***** PROVIDED ENTRIES *****

Lemma failed_L e : leads undiscovering (_on_modems_failed e) L.
Proof.
  intros w HL. unfold _on_modems_failed. apply wp_bind, wp_modify_last. set (w1 := w <| md ::= _ |>). assert (L0 w1) as H1 by done. clearbody w1.
  destruct (_ || _); [|by apply schedule_retry_L]. revert w1 H1. apply (leads_then L0 L0 L); [by apply set_state_L0|intros _; apply schedule_retry_L].
Qed.
Lemma set_failed_L name path e : leads (λ w, landed w ∧ else_moving path w) (set_modem_failed env name path e) L.
Proof.
  intros w [HL Hp]. set (w1 := w <| md ::= λ m, m <| _request_in_flight := false |> |>).
  assert (else_moving path w1) as Hp1 by (by apply else_moving_md). pose proof (modem_failed_L name path e w1 (conj HL Hp1)) as Hm.
  exact Hm.
Qed.
Lemma answered_L p a w i : L w → pending w !! i = Some p → wp (answered cfg env p a) (λ _, L) (w <| pending ::= delete i |>).
Proof.
  intros HL Hp. unfold answered. apply wp_get. set (w1 := w <| pending ::= delete i |>). change (_generation (lc w1)) with (_generation (lc w)).
  pose proof (taken_other i p w Hp HL) as Hother. fold w1 in Hother.
  assert (∀ (m : M World ()), tame F m → L w1 → wp m (λ _, L) w1) as Ht.
  { intros m Hm HL1. eapply wp_mono; [apply Hm|]. intros ? w2 HF. by apply (L_F _ _ HF). }
  destruct (p_generation p =? _generation (lc w)) eqn:Eg; [|].
  - apply Z.eqb_eq in Eg. destruct p as [r g]. cbn [p_request p_generation] in *. subst g. destruct r as [|name path|path cg|name path|path i' token retry|m path n].
    + pose proof (taken_modems i _ w Hp HL _ eq_refl) as Hu. destruct a; try (by apply modems_L). by apply failed_L.
    + destruct (taken_set i _ w Hp HL _ _ _ eq_refl) as [H1 H2]. assert (_modem (md w1) = None → _running (lc w1) = true → moving w1) as Hn.
      { intros Hn. apply H2. change (m_path <$> _modem (md w1) ≠ Some path). by rewrite Hn. }
      destruct a; try (by apply done_L). by apply set_failed_L.
    + specialize (Hother (or_intror eq_refl)). destruct a; apply Ht; try done; try (apply F_on_error; reflexivity); cbn [on_reply]; tame.
    + specialize (Hother (or_intror eq_refl)). destruct a; apply Ht; try done; try (apply F_on_error; reflexivity); cbn [on_reply]; tame.
    + specialize (Hother (or_intror eq_refl)). destruct a; apply Ht; try done; try (apply F_on_error; reflexivity); cbn [on_reply]; tame.
    + specialize (Hother (or_intror eq_refl)). apply Ht; [|done]. apply F_replied.
  - apply Z.eqb_neq in Eg. specialize (Hother (or_introl Eg)). apply Ht; [|done]. destruct (p_request p); try (apply tame_ret, _).
    + destruct a; first [apply F_stale|apply tame_ret, _].
    + apply F_replied.
Qed.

*****

* PROBLEM: Beginning at the top of the entries above, output each line exactly, and end with the line in which "intros HL Hp." appears.

* REPLY:
Lemma failed_L e : leads undiscovering (_on_modems_failed e) L.
Proof.
  intros w HL. unfold _on_modems_failed. apply wp_bind, wp_modify_last. set (w1 := w <| md ::= _ |>). assert (L0 w1) as H1 by done. clearbody w1.
  destruct (_ || _); [|by apply schedule_retry_L]. revert w1 H1. apply (leads_then L0 L0 L); [by apply set_state_L0|intros _; apply schedule_retry_L].
Qed.
Lemma set_failed_L name path e : leads (λ w, landed w ∧ else_moving path w) (set_modem_failed env name path e) L.
Proof.
  intros w [HL Hp]. set (w1 := w <| md ::= λ m, m <| _request_in_flight := false |> |>).
  assert (else_moving path w1) as Hp1 by (by apply else_moving_md). pose proof (modem_failed_L name path e w1 (conj HL Hp1)) as Hm.
  exact Hm.
Qed.
Lemma answered_L p a w i : L w → pending w !! i = Some p → wp (answered cfg env p a) (λ _, L) (w <| pending ::= delete i |>).
Proof.
  intros HL Hp. unfold answered. apply wp_get. set (w1 := w <| pending ::= delete i |>). change (_generation (lc w1)) with (_generation (lc w)).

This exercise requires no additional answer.